Point Resampling and Ray Transformation Aid to Editable NeRF Models

TL;DR

A plug-and-play inpainting module, dubbed differentiable neural-point resampling (DNR), which interpolates regions in 3D space at the original ray locations within the implicit space, thereby facilitating object removal&scene inpainting tasks and achieves state-of-the-art performance.

Abstract

In NeRF-aided editing tasks, object movement presents difficulties in supervision generation due to the introduction of variability in object positions. Moreover, the removal operations of certain scene objects often lead to empty regions, presenting challenges for NeRF models in inpainting them effectively. We propose an implicit ray transformation strategy, allowing for direct manipulation of the 3D object's pose by operating on the neural-point in NeRF rays. To address the challenge of inpainting potential empty regions, we present a plug-and-play inpainting module, dubbed differentiable neural-point resampling (DNR), which interpolates those regions in 3D space at the original ray locations within the implicit space, thereby facilitating object removal & scene inpainting tasks. Importantly, employing DNR effectively narrows the gap between ground truth and predicted implicit features, potentially increasing the mutual information (MI) of the features across rays. Then, we leverage DNR and ray transformation to construct a point-based editable NeRF pipeline PR^2T-NeRF. Results primarily evaluated on 3D object removal & inpainting tasks indicate that our pipeline achieves state-of-the-art performance. In addition, our pipeline supports high-quality rendering visualization for diverse editing operations without necessitating extra supervision.

Figures (7)

• Figure 1: P$\text{R}^2$T-NeRF supports robust manipulations for novel view synthesis and scene editing, in particular object removal & inpainting. Left: Workflow and progressive results of our pipeline in object editing of a natural scene; Right: Distribution of color (features) and density in the volume grid of vanilla NeRF, where the example scene li2021neural is decomposed into quasi-continuous planes alone depth while object features spread out with varying degrees on different planes. We observe that the foreground only shows a kid within shallow depth (planes in black), while the far-depth background gradually appears in the planes behind.
• Figure 2: Overview of our editable rendering pipeline and transformations. Left: The object removal & inpainting framework integrates the SAM model to generate a 2D mask for the target object. Subsequently, this 2D mask is unprojected onto the 3D space, effectively creating a point cloud mask, while features are extracted from the original image to serve as point cloud features and fine-tuning to derive the neural point cloud of the unedited scene. Next, the DNR module is utilized to mend the features of empty regions in masked 3D points. Finally, we supervise the rendering views by generating inpainted images from LaMa; Right: Schematic visualization of rigid and non-rigid transformations.
• Figure 3: Overview of DNR strategies in \ref{['subsec:diff-ray']} c).
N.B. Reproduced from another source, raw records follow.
Record ApplicationSettings := { DefaultLog : string; CertbotEmail : string; DefaultLanguage : string }.
Record SMTPSettings_ := { Host : string; Username : string; Security : string; Port : Z; PasswordConfigured : bool }.

Definition setting (db : Database) (key : string) : string := default "" (settings db !! key).

Definition Settings (db : Database) : ApplicationSettings :=
  {| DefaultLog := setting db "logs.default_source"; CertbotEmail := setting db "certbot.default_email";
     DefaultLanguage := setting db "interface.default_language" |}.

Definition UpdateSettings (db : Database) (value : ApplicationSettings) : res sql_error Database :=
  let! s := upsert_settings (settings db)
    [("logs.default_source", DefaultLog value); ("certbot.default_email", CertbotEmail value);
     ("interface.default_language", DefaultLanguage value)] in
  Ok (with_settings db s).

Definition SMTPSettings (db : Database) : SMTPSettings_ :=
  {| Host := setting db "smtp.host"; Username := setting db "smtp.username";
     Security := default "starttls" (settings db !! "smtp.security");
     Port := match settings db !! "smtp.port" with
             | Some value => default 587 (atoi value)
             | None => 587 end;
     PasswordConfigured := match settings db !! "smtp.password" with
                           | Some value => negb (String.eqb value "")
                           | None => false end |}.

(** ** Secrets *)

Class Aead := {
  gcm_seal : string → string → string → string → string;          (** key, nonce, text, associated data *)
  gcm_open : string → string → string → string → option string;   (** key, nonce, sealed, associated data *)
}.
Class LawfulAead `{Aead} : Prop :=
  gcm_open_seal : ∀ key nonce text aad, gcm_open key nonce (gcm_seal key nonce text aad) aad = Some text.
The three feature resampling schemes (NI, KWA, and GWFA) are illustrated, with different sum weights defined.
• Figure 4: Qualitative comparison of P$\text{R}^2$T-NeRF with counterparts. A comparative analysis of inpainting results is conducted across three scenes using the SPIn-NeRF dataset mirzaei2023spin. The color frames in the "Inpainting GT" column indicate the locations of the target object to be removed. Columns (From $4^{\text{th}}$ to $6^{\text{th}}$): the novel view of the scene generated by Ours, SPIn-NeRF, OR-NeRF, and NeRF-In. It should be noted that the recovery of shadows and periodic textures proves challenging both for baselines and our model, nevertheless, our model demonstrates superior performance in alleviating the shadows and twisted artifacts in textures in the rendering results.
• Figure 5: Qualitative results on the IBRNet dataset. In this example, we seek to inpaint the obstructed non-target object (highlighted box region). Herein, 'MoV' refers to mono-view, while 'MV' represents multi-view.